Being Sexually Harassed and Cat Called Is Preventing Me From Losing Weight

I realize I have this problem.

From age 10-18, I was obese. At age 18, I lost half my body weight. I went from 300 pounds to 150 pounds.

Once I reached 150 pounds/size 7 from a size 18/20, I blossomed looks wise. This caused LOTS of unwanted sexual attention and made me very uncomfortable. At the height of my weight loss, I experienced:

  • Being followed home from work by a customer from my grocery store
  • Being cat called on the streets repeatedly
  • Having a guy get out of his car and proposition me for sex while I waited for a bus
  • Having men openly ask me for sex
  • Having ride share drivers ask if I had a boyfriend
  • Being harassed at work by coworkers and customers
  • Having sexual remarks made to me on a regular
  • Having other women act jealous of me because I was getting attention from men
  • Getting out of my car and being cat called and followed into a store
  • Being approached at a bus stop by a random man who was driving and being asked if I had a man and wanted to take a ride with him
  • Having guys honk the horn at me while I walked down the street
  • Having a man reach into his pants and grab his dick and massage it while walking toward me
  • Having women hit on me and one time a woman cornered me in a bathroom

I never experienced any of this prior to weight loss. Before I lost weight, I was invisible and safe.
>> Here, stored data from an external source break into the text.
(* ===== verification/Tree.v ===== *)
(** * The tree of actors of a shard

    Below the engine of a shard ([Engine]) stand actor groups ([Group]) and actors ([Actor]), each created by
    the first message that passes.  A message finds its way down the tree by
    [root_actor_group::receive] (src/src/core/root_actor_group.cc) and [get_actor_local]
    (src/src/core/actor-template.cc, src/src/core/actor_core.cc); the actor it is put into is
    activated, and activation goes up the tree: each parent is given its child as a task
    ([add_task]), up to the reactor.  This file composes the three components for that way down and
    up, with the recursion that [Engine] leaves open ([disabled_below]).

    An object is named by the ids on the way from it to the root, its own first: the maps of the
    groups never forget an id, so no name is used twice. *)
From S2P Require Import Prelude.
From S2P Require Import Bytes Address Message PromiseManager.
From S2P Require Import Actor TaskQueue Group Engine.

Section Tree.
Context {D Q P Sem : Type} {SM : Semaphore Sem} {HO : HeapOps Z} {HL : HeapLaws Z}.
Abbreviation emsg := (emsg (D := D) (Q := Q)).
Abbreviation engine := (engine (D := D) (Q := Q) (P := P) (Sem := Sem)).
Abbreviation actor := (actor (P := emsg)).
Abbreviation group := (group (Sem := Sem)).
Variable promise_set_value : P -> emsg -> P.
Variable promise_set_exception : P -> ex -> P.
Variable this_gsid : Z.
Variable is_local : Z -> bool.
Variable canceled_text : bytes.

(** What the constructor registered for a type id makes: the classes are the application's. *)
Inductive kind := ActorKind (reentrant : bool) | GroupKind (c : option (Z -> Z -> bool)).
Variable kind_of : Z -> kind.

Inductive obj := OActor (a : actor) | OGroup (g : group).
Definition create (type : Z) : obj :=
  match kind_of type with ActorKind r => OActor (actor_new r) | GroupKind c => OGroup (group_new c) end.

(** [reactor]: the children of the root actor that were given to the reactor as tasks. *)
Record shard := mk_shard { root : engine; objs : gmap (list Z) obj; reactor : list Z }.
Definition with_root e T := mk_shard e (objs T) (reactor T).
Definition set_obj rp o T := mk_shard (root T) (<[rp := o]> (objs T)) (reactor T).

(** ** What actors and groups have in common *)
Definition o_sched (o : obj) : schedule_status := match o with OActor a => Actor.sched a | OGroup g => Group.sched g end.
Definition o_queued (o : obj) : nat := match o with OActor a => Actor.queued a | OGroup g => Group.queued g end.
Definition o_schedule (o : obj) : res obj :=
  match o with
  | OActor a => a ← Actor.schedule a; Ok (OActor a)
  | OGroup g => g ← Group.schedule g; Ok (OGroup g)
  end.
Definition user (m : emsg) : bool := Message.m_type (e_hdr m) =? USER.
Definition actor_msg (m : emsg) : Actor.msg (P := emsg) := Actor.mk_msg (Message.m_type (e_hdr m)) m.
Definition group_msg (m : emsg) : gmsg := mk_gmsg (Message.m_type (e_hdr m)) (src_shard_id (e_hdr m)) (pr_id (e_hdr m)).
Definition o_enqueue (m : emsg) (o : obj) : obj :=
  match o with
  | OActor a => OActor (if user m then Actor.enque_message (actor_msg m) a else Actor.enque_urgent_message (actor_msg m) a)
  | OGroup g => OGroup (if user m then Group.enque_message (group_msg m) g else Group.enque_urgent_message (group_msg m) g)
  end.

(** ** Up the tree *)
(** [add_task] of the parent [rp], which is activated by it. *)
Fixpoint add_task (rp : list Z) (id : Z) (T : shard) : res shard :=
  match rp with
  | [] => Ok (mk_shard (root T) (objs T) (reactor T ++ [id]))
  | pid :: rq =>
      match objs T !! rp with
      | Some (OGroup g) =>
          let g' := Group.add_task id g in
          let T := set_obj rp (OGroup g') T in
          if (Group.queued g <? Group.queued g')%nat then add_task rq pid T else Ok T
      | Some (OActor _) => Fault BadCast
      | None => Fault UseAfterFree
      end
  end.
(** The object [id] below [rp] changes; if that activated it, it is given to its parent. *)
Definition settle (id : Z) (rp : list Z) (o o' : obj) (T : shard) : res shard :=
  let T := set_obj (id :: rp) o' T in
  if (o_queued o <? o_queued o')%nat then add_task rp id T else Ok T.

(** ** Down the tree *)
Definition total_length (rp : list Z) : Z := Z.of_nat (4 + 6 * length rp).

(** [actor_factory::create] and [schedule] of a new child, if its turn has come. *)
Definition new_child (type id : Z) (rp : list Z) (available : bool) (T : shard) : res shard :=
  let o := create type in
  let T := set_obj (id :: rp) o T in
  if available then o' ← o_schedule o; settle id rp o o' T else Ok T.

(** [get_actor_local] of the object [rp]: the object a message is for, [None] for the null pointer. *)
Fixpoint get_actor_local (fuel : nat) (a : address) (rp : list Z) (T : shard) : res (shard * option (list Z)) :=
  match fuel with
  | O => Fault NoFuel
  | S fuel =>
      match objs T !! rp with
      | None => Fault UseAfterFree
      | Some (OActor _) => Ok (T, Some rp)
      | Some (OGroup g) =>
          id ← child_id a (total_length rp);
          let '(g', child) := Group.get_actor_local id g in
          match child with
          | None => Ok (T, None)
          | Some _ =>
              T ← match Group.inst_map g !! id with
                  | Some _ => Ok T
                  | None => type ← child_type a (total_length rp);
                            new_child type id rp (snd (sem_wait (Group.sem g) id)) (set_obj rp (OGroup g') T)
                  end;
              if addr_length a =? total_length (id :: rp) then Ok (T, Some (id :: rp)) else get_actor_local fuel a (id :: rp) T
          end
      end
  end.

(** A null pointer further down, below an existing child of the root actor. *)
Definition depth : nat := GMaxAddrLayer.
Definition disabled_in (T : shard) (id : Z) (m : emsg) : bool :=
  match get_actor_local depth (addr (e_hdr m)) [id] T with Ok (_, None) => true | _ => false end.

Abbreviation receive T := (Engine.receive promise_set_value promise_set_exception this_gsid is_local (disabled_in T) canceled_text).

(** [enque_message] or [enque_urgent_message] of the object a message is for. *)
Definition deliver (m : emsg) (rp : list Z) (T : shard) : res shard :=
  match rp, objs T !! rp with
  | id :: rq, Some o => settle id rq o (o_enqueue m o) T
  | _, _ => Fault UseAfterFree
  end.

(** [receive] of a message to an actor: who got it, if it was not refused. *)
Definition route (m : emsg) (T : shard) : res (shard * option (list Z)) :=
  let a := addr (e_hdr m) in
  id ← child_id a (total_length []);
  e ← receive T m (root T);
  let down T :=
    '(T, c) ← (if addr_length a =? total_length [id] then Ok (T, Some [id]) else get_actor_local depth a [id] T);
    match c with Some rp => T ← deliver m rp T; Ok (T, Some rp) | None => Ok (T, None) end in
  match Engine.inst_map (root T) !! id with
  | Some false => Ok (with_root e T, None)
  | Some true => down (with_root e T)
  | None =>
      if Engine.running (root T) then
        type ← child_type a (total_length []);
        T ← new_child type id [] (snd (sem_wait (Engine.sem (root T)) id)) (with_root e T);
        down T
      else Ok (with_root e T, None)
  end.

(** ** Where a message is for, read off its address

    Routing stops at the first actor on the path; what [kind_of] says of the types on the path decides it. *)
Definition is_group (c : ScopeBuilder.scope) : bool := match kind_of (ScopeBuilder.get_type c) with GroupKind _ => true | ActorKind _ => false end.
Fixpoint leaf_cut (cs : list ScopeBuilder.scope) : list ScopeBuilder.scope :=
  match cs with [] => [] | c :: cs => c :: (if is_group c then leaf_cut cs else []) end.
Definition name_of (cs : list ScopeBuilder.scope) : list Z := rev (cell_key <$> cs).

(** Whether a child of [rp] was created, and is enabled. *)
Definition lookup_at (T : shard) (rp : list Z) (id : Z) : option bool :=
  match rp with
  | [] => Engine.inst_map (root T) !! id
  | _ => match objs T !! rp with Some (OGroup g) => Group.inst_map g !! id | _ => None end
  end.
(** Somebody on the path is disabled. *)
Fixpoint disabled (T : shard) (rp : list Z) (cs : list ScopeBuilder.scope) : bool :=
  match cs with
  | [] => false
  | c :: cs =>
      match lookup_at T rp (cell_key c) with
      | Some true => is_group c && disabled T (cell_key c :: rp) cs
      | Some false => true
      | None => false
      end
  end.

(** ** Invariant

    [cur]: the object that is running now, if any; so are its parents, which called
    it.  [inhand]: the messages it has taken out of its mailbox.  Between the activation of an object
    and the [add_task] of its parent, and between [pop_task] and its run, the object is [pend]. *)
Definition busy_in (cur : option (list Z)) (rp : list Z) : bool := match rp, cur with _ :: _, Some p => bool_decide (rp `suffix_of` p) | _, _ => false end.
Definition hand_in (cur : option (list Z)) (inhand : list (Actor.msg (P := emsg))) (rp : list Z) : list (Actor.msg (P := emsg)) := match cur with Some p => if decide (p = rp) then inhand else [] | None => [] end.

Definition o_alive (o : obj) : gset Z := match o with OActor _ => ∅ | OGroup g => Group.alive g end.
Definition o_tasks (o : obj) : list Z := match o with OActor _ => [] | OGroup g => queued_tasks (Group.tq g) end.
Definition o_listed (o : obj) : bool := match o with OActor a => Actor.listed a | OGroup g => Group.listed g end.
Definition o_map (o : obj) : gmap Z bool := match o with OActor _ => ∅ | OGroup g => Group.inst_map g end.
Definition o_waiting (o : obj) : list Z := match o with OActor _ => [] | OGroup g => Group.waiting (Group.sem g) end.
Definition alive_at (T : shard) (rp : list Z) : gset Z :=
  match rp with [] => Engine.alive (root T) | _ => match objs T !! rp with Some o => o_alive o | None => ∅ end end.
Definition tasks_at (T : shard) (rp : list Z) : list Z :=
  match rp with [] => reactor T | _ => match objs T !! rp with Some o => o_tasks o | None => [] end end.
Definition waiting_at (T : shard) (rp : list Z) : list Z :=
  match rp with [] => Group.waiting (Engine.sem (root T)) | _ => match objs T !! rp with Some o => o_waiting o | None => [] end end.
Definition o_live (h : list (Actor.msg (P := emsg))) (run : bool) (o : obj) : Prop :=
  match o with OActor a => Actor.live h run a | OGroup g => Group.live run g end.
Definition o_kind (o : obj) : bool := match o with OActor _ => false | OGroup _ => true end.
Definition o_mailbox (o : obj) : list (Actor.msg (P := emsg)) * list gmsg :=
  match o with OActor a => (Actor.mailbox a, []) | OGroup g => ([], Group.mailbox g) end.

Record consistent (cur : option (list Z)) (inhand : list (Actor.msg (P := emsg))) (pend : option (list Z)) (T : shard) : Prop := {
  t_engine : Engine.inv (root T);
  t_root : objs T !! [] = None;
  t_alive : forall id rp, is_Some (objs T !! (id :: rp)) <-> id ∈ alive_at T rp;
  t_live : forall rp o, objs T !! rp = Some o -> o_live (hand_in cur inhand rp) (busy_in cur rp) o;
  t_kind : forall id rp o, objs T !! (id :: rp) = Some o -> o_kind o = match kind_of (id mod 65536) with GroupKind _ => true | ActorKind _ => false end;
  t_queued : forall id rp o, objs T !! (id :: rp) = Some o ->
    o_queued o = ((if decide (id ∈ tasks_at T rp) then 1 else 0) + (if decide (pend = Some (id :: rp)) then 1 else 0))%nat;
  t_reactor : forall id, id ∈ reactor T -> id ∈ Engine.alive (root T);
  t_busy : forall rp, busy_in cur rp = true -> is_Some (objs T !! rp);
  t_listed : forall id rp o, objs T !! (id :: rp) = Some o -> lookup_at T rp id = Some (o_listed o);
  t_waiting : forall rp, NoDup (waiting_at T rp) /\ forall id, id ∈ waiting_at T rp -> exists o, objs T !! (id :: rp) = Some o /\ o_sched o = INITIALIZED;
  t_nodup : NoDup (reactor T)
}.

Variable cur : option (list Z).
Variable inhand : list (Actor.msg (P := emsg)).
Abbreviation busy := (busy_in cur).
Abbreviation hand := (hand_in cur inhand).
Abbreviation tree_ok := (consistent cur inhand).

(** What [add_task] leaves alone: everything but status and task queue. *)
Definition core (o : obj) : obj :=
  match o with
  | OActor a => OActor (Actor.with_queued 0 (Actor.with_sched INITIALIZED a))
  | OGroup g => OGroup (Group.with_tq (TaskQueue.mk [] [] None false) (Group.with_queued 0 (Group.with_sched INITIALIZED g)))
  end.
Definition stable (T T' : shard) : Prop := root T' = root T /\ forall rp, core <$> objs T' !! rp = core <$> objs T !! rp.

Lemma stable_refl T : stable T T.
Proof. done. Qed.
Lemma stable_trans T1 T2 T3 : stable T1 T2 -> stable T2 T3 -> stable T1 T3.
Proof. intros [R1 H1] [R2 H2]. split; [congruence|]. intros rp. now rewrite H2, H1. Qed.

Lemma core_eq o o' : core o' = core o -> o_alive o' = o_alive o /\ o_kind o' = o_kind o /\ o_mailbox o' = o_mailbox o /\
  o_listed o' = o_listed o /\ o_map o' = o_map o /\ o_waiting o' = o_waiting o.
Proof.
  destruct o as [a|g], o' as [a'|g']; cbn; intros H; try discriminate; injection H; intros; split_and!; congruence.
Qed.
Lemma stable_alive T T' rp : stable T T' -> alive_at T' rp = alive_at T rp.
Proof.
  intros [R H]. unfold alive_at. destruct rp as [|id rp]; [now rewrite R|]. specialize (H (id :: rp)).
  destruct (objs T !! _) as [o|], (objs T' !! _) as [o'|]; cbn in H; try discriminate; [|done]. injection H as H. now apply core_eq.
Qed.
Lemma stable_lookup T T' rp id : stable T T' -> lookup_at T' rp id = lookup_at T rp id.
Proof.
  intros [R H]. unfold lookup_at. destruct rp as [|i rp]; [now rewrite R|]. specialize (H (i :: rp)).
  destruct (objs T !! _) as [[a|g]|], (objs T' !! _) as [[a'|g']|]; cbn in H; try discriminate; try done. injection H. intros. congruence.
Qed.
Lemma stable_waiting T T' rp : stable T T' -> waiting_at T' rp = waiting_at T rp.
Proof.
  intros [R H]. unfold waiting_at. destruct rp as [|id rp]; [now rewrite R|]. specialize (H (id :: rp)).
  destruct (objs T !! _) as [o|], (objs T' !! _) as [o'|]; cbn in H; try discriminate; [|done]. injection H as H. now apply core_eq.
Qed.
Lemma stable_some T T' rp : stable T T' -> is_Some (objs T' !! rp) <-> is_Some (objs T !! rp).
Proof.
  intros [_ H]. specialize (H rp). destruct (objs T !! rp), (objs T' !! rp); cbn in H; try discriminate; split; intros [? ?]; eauto; done.
Qed.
I have gained an unhealthy amount of my weight back over the last few years. I feel that on a subconscious level, I don't want to lose the weight again because I don't want all the unwanted sexual attention. I can't handle it. At the same time, I not only want to look good but be healthy. Some of my weight gain has been due to medication but i'm about to wean off that medicine soon and am wanting to start a new weight loss journey. The issue is I realize I have this mental blockage.

How can I overcome my feelings and shame? I feel that if I get back in shape, i'll put myself in danger and will invite unwanted attention but I can't walk around being unhealthy. I also don't want to wear a trench coat everywhere. I dress modest but still attract lots of unwanted sexual attention when i'm at a low weight and that scares me. What should I do?